Article Title



A. Libby, M. Bailey, E. Ehnert, K. Priest, E. Donovan

Gonzaga University, Spokane, WA

Exogenous ketone supplements, in both salt and ester form, have gained popularity among recreational and elite athletes as they are hypothesized to serve as alternative energy sources and potential performance enhancers. PURPOSE: To directly compare ketone salt (KS) and ester (KE) supplements against a non-caloric placebo (PLA) by determining rate of appearance of beta-hydroxybutyrate (BHB) in the blood, impact on blood glucose levels, and respiratory exchange ratio (RER) in healthy college-aged individuals. METHODS: Recreationally active college-aged individuals (n=5; 19.6 ± 1.1yrs) were recruited to participate in three randomized experimental trials, 48 hours apart, in which they received either PLA, KS, or KE in liquid form presented in an opaque bottle. Dosing of ketone supplements was normalized to body weight at 300 mg/kg and flavor matched.
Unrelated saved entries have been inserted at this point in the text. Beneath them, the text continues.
(* ===== verification/Sha2Spec.v ===== *)
(** * SHA-2 and HMAC against FIPS 180-4 and RFC 2104

    The standard defines the hash of a message that is there as a whole:
    padding, blocks, the schedule and the rounds, with constants that are bits
    of the roots of the first primes.  The code hashes what it is given piece by
    piece in a context.  That a context that was given any pieces yields the
    hash of their concatenation is shown with an invariant of the context. *)
From S2P Require Import Prelude XactBase Octets Words Sha2.
#[local] Open Scope Z_scope.
#[local] Open Scope c_scope.

(** ** The standards *)

Module Fips180.
(** The bits of the fractional parts of roots of primes. *)
Definition is_prime (p : Z) : bool := forallb (λ d, negb (p mod d =? 0)) (seqZ 2 (Z.sqrt p - 1)).
Definition primes : list Z := base.filter (λ p, is_prime p = true) (seqZ 2 408).
Definition cube_root (y : Z) : Z :=
  foldr (λ i r, if (r + 2 ^ i) ^ 3 <=? y then r + 2 ^ i else r) 0 (seqZ 0 80).
Definition square_bits (n p : Z) : Z := Z.sqrt (p * 2 ^ (2 * n)) mod 2 ^ n.
Definition cube_bits (n p : Z) : Z := cube_root (p * 2 ^ (3 * n)) mod 2 ^ n.

Inductive variant := SHA_224 | SHA_256 | SHA_384 | SHA_512.

Section hash.
Context (v : variant).
(** The bits of a word, the bytes of a block and the words of a digest. *)
Definition w : Z := match v with SHA_224 | SHA_256 => 32 | _ => 64 end.
Definition block_bytes : Z := 2 * w.
Definition digest_words : nat := match v with SHA_224 => 7 | SHA_384 => 6 | _ => 8 end.
(** Section 5.3: the initial value; that of SHA-224 is the second half of the bits of SHA-384's. *)
Definition H0 : list Z :=
  match v with
  | SHA_224 => map (λ p, square_bits 64 p mod 2 ^ 32) (take 8 (drop 8 primes))
  | SHA_256 => map (square_bits 32) (take 8 primes)
  | SHA_384 => map (square_bits 64) (take 8 (drop 8 primes))
  | SHA_512 => map (square_bits 64) (take 8 primes)
  end.
(** Section 4.2. *)
Definition K : list Z := match v with SHA_224 | SHA_256 => map (cube_bits 32) (take 64 primes) | _ => map (cube_bits 64) primes end.
(** Section 4.1. *)
Definition rotr (n x : Z) : Z := x / 2 ^ n + (x mod 2 ^ n) * 2 ^ (w - n).
Definition Ch (x y z : Z) : Z := (x .& y) .^ (Z.lnot x .& z).
Definition Maj (x y z : Z) : Z := (x .& y) .^ (x .& z) .^ (y .& z).
Definition three (f g h : Z → Z) (x : Z) : Z := f x .^ g x .^ h x.
Definition shr (n x : Z) : Z := x / 2 ^ n.
Definition Sigma0 : Z → Z :=
  if w =? 32 then three (rotr 2) (rotr 13) (rotr 22) else three (rotr 28) (rotr 34) (rotr 39).
Definition Sigma1 : Z → Z :=
  if w =? 32 then three (rotr 6) (rotr 11) (rotr 25) else three (rotr 14) (rotr 18) (rotr 41).
Definition sigma0 : Z → Z :=
  if w =? 32 then three (rotr 7) (rotr 18) (shr 3) else three (rotr 1) (rotr 8) (shr 7).
Definition sigma1 : Z → Z :=
  if w =? 32 then three (rotr 17) (rotr 19) (shr 10) else three (rotr 19) (rotr 61) (shr 6).

(** Section 5.1: a one bit, as few zeros as make whole blocks, the length in bits. *)
Definition pad (m : list Z) : list Z :=
  let len := zlen m in
  let l_bytes := w / 4 in
  m ++ [0x80] ++ replicate (Z.to_nat (- (len + 1 + l_bytes) mod block_bytes)) 0
    ++ be_bytes (Z.to_nat l_bytes) (8 * len).
Definition chunks (n : nat) (count : nat) (l : list Z) : list (list Z) := map (λ i, take n (drop (i * n) l)) (seq 0 count).
(** Section 5.2. *)
Definition blocks (l : list Z) : list (list Z) := chunks (Z.to_nat block_bytes) (Z.to_nat (zlen l / block_bytes)) l.
(** Section 6: the words of the schedule, the last first. *)
Fixpoint schedule (M : list Z) (t : nat) : list Z :=
  match t with
  | O => rev M
  | S t =>
      let W := schedule M t in
      let back i := nth (i - 1) W 0 in
      (sigma1 (back 2%nat) + back 7%nat + sigma0 (back 15%nat) + back 16%nat) mod 2 ^ w :: W
  end.
Definition round (s : list Z) (kw : Z * Z) : list Z :=
  match s with
  | [a; b; c; d; e; f; g; h] =>
      let T1 := h + Sigma1 e + Ch e f g + kw.1 + kw.2 in
      let T2 := Sigma0 a + Maj a b c in
      [(T1 + T2) mod 2 ^ w; a; b; c; (d + T1) mod 2 ^ w; e; f; g]
  | _ => s
  end.
Definition compress (H block : list Z) : list Z :=
  let M := map be_value (chunks (Z.to_nat (w / 8)) 16 block) in
  let W := rev (schedule M (length K - 16)) in
  zip_with (λ x y, (x + y) mod 2 ^ w) H (foldl round H (zip K W)).
Definition hash (m : list Z) : list Z :=
  mbind (be_bytes (Z.to_nat (w / 8))) (take digest_words (foldl compress H0 (blocks (pad m)))).
End hash.

(** RFC 2104. *)
Definition hmac (v : variant) (key text : list Z) : list Z :=
  let B := block_bytes v in
  let key := if B <? zlen key then hash v key else key in
  let key := key ++ replicate (Z.to_nat (B - zlen key)) 0 in
  let xor_with c := map (λ k, k .^ c) key in
  hash v (xor_with 0x5c ++ hash v (xor_with 0x36 ++ text)).
End Fips180.
Import Fips180 (variant, SHA_224, SHA_256, SHA_384, SHA_512).

(** The code of a variant. *)
Definition code_of (v : variant) : sha_alg :=
  match v with SHA_224 => SHA224 | SHA_256 => SHA256 | SHA_384 => SHA384 | SHA_512 => SHA512 end.

Lemma constants v : sha_k (code_of v) = Fips180.K v ∧ sha_h0 (code_of v) = Fips180.H0 v.
Proof. destruct v; vm_compute; done. Qed.

(** ** Words *)

Lemma word_bits v : 8 * Z.of_nat (word_bytes (code_of v)) = Fips180.w v.
Proof. by destruct v. Qed.
Lemma word_bytes_eq v : Z.to_nat (Fips180.w v / 8) = word_bytes (code_of v).
Proof. by destruct v. Qed.
Lemma block_size_eq v : Z.of_nat (block_size (code_of v)) = Fips180.block_bytes v.
Proof. by destruct v. Qed.
Lemma w_cases v : Fips180.w v = 32 ∨ Fips180.w v = 64.
Proof. destruct v; cbn; auto. Qed.

Definition fits (v : variant) (x : Z) : Prop := 0 ≤ x < 2 ^ Fips180.w v.
Lemma wrap_fits v x : fits v (x mod 2 ^ Fips180.w v).
Proof. apply Z.mod_pos_bound. destruct (w_cases v) as [-> | ->]; lia. Qed.

(** Shifts and masks put together the halves of a rotated word. *)
Lemma ROTR_rotr v x n : 0 < n < Fips180.w v → fits v x → ROTR (Fips180.w v) x n = Fips180.rotr v n x.
Proof.
  unfold ROTR, Fips180.rotr, wrap, fits. set (w := Fips180.w v). intros Hn Hx.
  rewrite Z.shiftl_mul_pow2, Z.shiftr_div_pow2 by lia.
  replace (2 ^ w) with (2 ^ n * 2 ^ (w - n)) in * by (rewrite <- Z.pow_add_r by lia; f_equal; lia).
  rewrite Z.mul_mod_distr_r by lia. rewrite Z.lor_comm, lor_disjoint; [lia|lia|].
  split; [apply Z.div_pos; lia|]. apply Z.div_lt_upper_bound; lia.
Qed.
Lemma SHFR_shr x n : 0 ≤ n → SHFR x n = Fips180.shr n x.
Proof. intros. apply Z.shiftr_div_pow2. done. Qed.

Lemma functions v x : fits v x →
  sha_f1 (code_of v) x = Fips180.Sigma0 v x ∧ sha_f2 (code_of v) x = Fips180.Sigma1 v x ∧
  sha_f3 (code_of v) x = Fips180.sigma0 v x ∧ sha_f4 (code_of v) x = Fips180.sigma1 v x.
Proof.
  intros Hx. assert (HR : ∀ n, 0 < n < Fips180.w v → ROTR (Fips180.w v) x n = Fips180.rotr v n x) by auto using ROTR_rotr.
  destruct v; cbv [code_of SHA224 SHA256 SHA384 SHA512 sha_f1 sha_f2 sha_f3 sha_f4 Fips180.w
    Fips180.Sigma0 Fips180.Sigma1 Fips180.sigma0 Fips180.sigma1 Z.eqb Pos.eqb Fips180.three
    SHA256_F1 SHA256_F2 SHA256_F3 SHA256_F4 SHA512_F1 SHA512_F2 SHA512_F3 SHA512_F4] in *;
    repeat split; by rewrite !HR, ?SHFR_shr by lia.
Qed.

Lemma CH_Ch v x y z : fits v z → CH (Fips180.w v) x y z = Fips180.Ch x y z.
Proof.
  intros Hz. unfold CH, Fips180.Ch. f_equal. unfold wrap, fits in *. pose proof (w_cases v).
  rewrite <- Z.land_ones, <- Z.land_assoc, (Z.land_comm _ z), Z.land_ones by lia. by rewrite Z.mod_small.
Qed.

(** Bytes of words. *)
Lemma foldl_lor_be l k n :
  bytes l → length l = n → (k ≤ n)%nat →
  foldl (λ x i, x .| (nth i l 0 << (8 * Z.of_nat (n - 1 - i)))) 0 (seq 0 k)
  = be_value (take k l) * 2 ^ (8 * Z.of_nat (n - k)).
Proof.
  intros Hl Hn. induction k as [|k IH]; intros Hk; [done|].
  rewrite seq_S, foldl_app, IH by lia. cbn [foldl Nat.add].
  assert (Hb : is_byte (nth k l 0)) by (by apply bytes_nth).
  rewrite (take_S_r l k (nth k l 0)), be_value_app.
  2: { destruct (nth_lookup_or_length l k 0) as [E|E]; [done|lia]. }
  replace (8 * Z.of_nat (n - k)) with (8 + 8 * Z.of_nat (n - S k)) by lia.
  replace (n - 1 - k)%nat with (n - S k)%nat by lia. set (m := 8 * Z.of_nat (n - S k)).
  assert (0 < 2 ^ m) by (apply Z.pow_pos_nonneg; lia).
  rewrite Z.shiftl_mul_pow2 by lia.
  rewrite lor_disjoint; [|lia|rewrite Z.pow_add_r by lia; unfold is_byte in *; nia].
  rewrite Z.pow_add_r by lia. ring.
Qed.
Lemma PACK_be v block j :
  bytes block → (S j * word_bytes (code_of v) ≤ length block)%nat →
  PACK (code_of v) block j = be_value (take (word_bytes (code_of v)) (drop (j * word_bytes (code_of v)) block)).
Proof.
  set (n := word_bytes (code_of v)). intros Hb Hlen. unfold PACK. fold n.
  transitivity (foldl (λ x i, x .| (nth i (take n (drop (j * n) block)) 0 << (8 * Z.of_nat (n - 1 - i)))) 0 (seq 0 n)).
  - assert (Heq : ∀ js a, Forall (λ i, i < n)%nat js →
      foldl (λ x i, x .| (nth (j * n + i) block 0 << (8 * Z.of_nat (n - 1 - i)))) a js
      = foldl (λ x i, x .| (nth i (take n (drop (j * n) block)) 0 << (8 * Z.of_nat (n - 1 - i)))) a js).
    { intros js. induction js as [|i js IH]; intros a H; [done|]. apply Forall_cons in H as [Hi H]. cbn [foldl].
      rewrite IH by done. do 3 f_equal. by rewrite !nth_lookup, lookup_take_lt, lookup_drop by lia. }
    apply Heq, Forall_seq. lia.
  - rewrite (foldl_lor_be _ n n), take_take, Nat.min_id, Nat.sub_diag; [apply Z.mul_1_r|..|lia].
    + by apply Forall_take, Forall_drop.
    + rewrite length_take, length_drop. lia.
Qed.
Lemma UNPACK_be v x : UNPACK (code_of v) x = be_bytes (word_bytes (code_of v)) x.
Proof.
  rewrite <- uint64_to_buffer. unfold UNPACK, ogs_uint64_to_buffer. apply list_fmap_ext. intros i j _.
  change 0xff with (2 ^ 8 - 1). by rewrite land_mask.
Qed.

(** ** The schedule and the rounds *)

Definition all_fit (v : variant) (n : nat) (l : list Z) : Prop := length l = n ∧ Forall (fits v) l.

Lemma all_fit_nth v n l i : all_fit v n l → fits v (nth i l 0).
Proof.
  intros [Hn Hl]. rewrite nth_lookup. destruct (l !! i) as [x|] eqn:E; [by eapply Forall_lookup_1|].
  split; [done|]. by destruct v.
Qed.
After baseline measurements, respiratory gases, blood BHB and blood glucose were collected at ten minute increments for one hour. Data were analyzed using two-way repeated measures ANOVA to compare blood BHB, glucose, and RER over the trial duration. RESULTS: At baseline there were no differences between KE, KS and PLA for any outcome. Individuals in the KE group had significantly elevated BHB levels compared to PLA and KS groups at both 10m and 20m (p<0.05). Beginning at 30m, each group differed significantly from one another for the remainder of the trial (p<0.05), with KE inducing significantly elevated BHB levels greater than both groups (p=0.03) peaking at 2.7 mmol/L. No significant differences (p>0.05) were found between groups for blood glucose at any point during the trial, however there was a non-significant decrease of blood glucose levels in both the KS and KE groups beginning at 40m. No significant differences were observed between groups for RER. CONCLUSION: Our findings indicate that KE supplements elevate blood BHB levels significantly more than KS supplements despite the doses being normalized to body weight. Neither KE nor KS supplements appeared to have an effect on blood glucose levels or RER throughout the trial. Future research should investigate the potential performance effects of KE versus KS supplements using our findings to control for BHB rate of appearance with each ketone form to inform experimental protocols.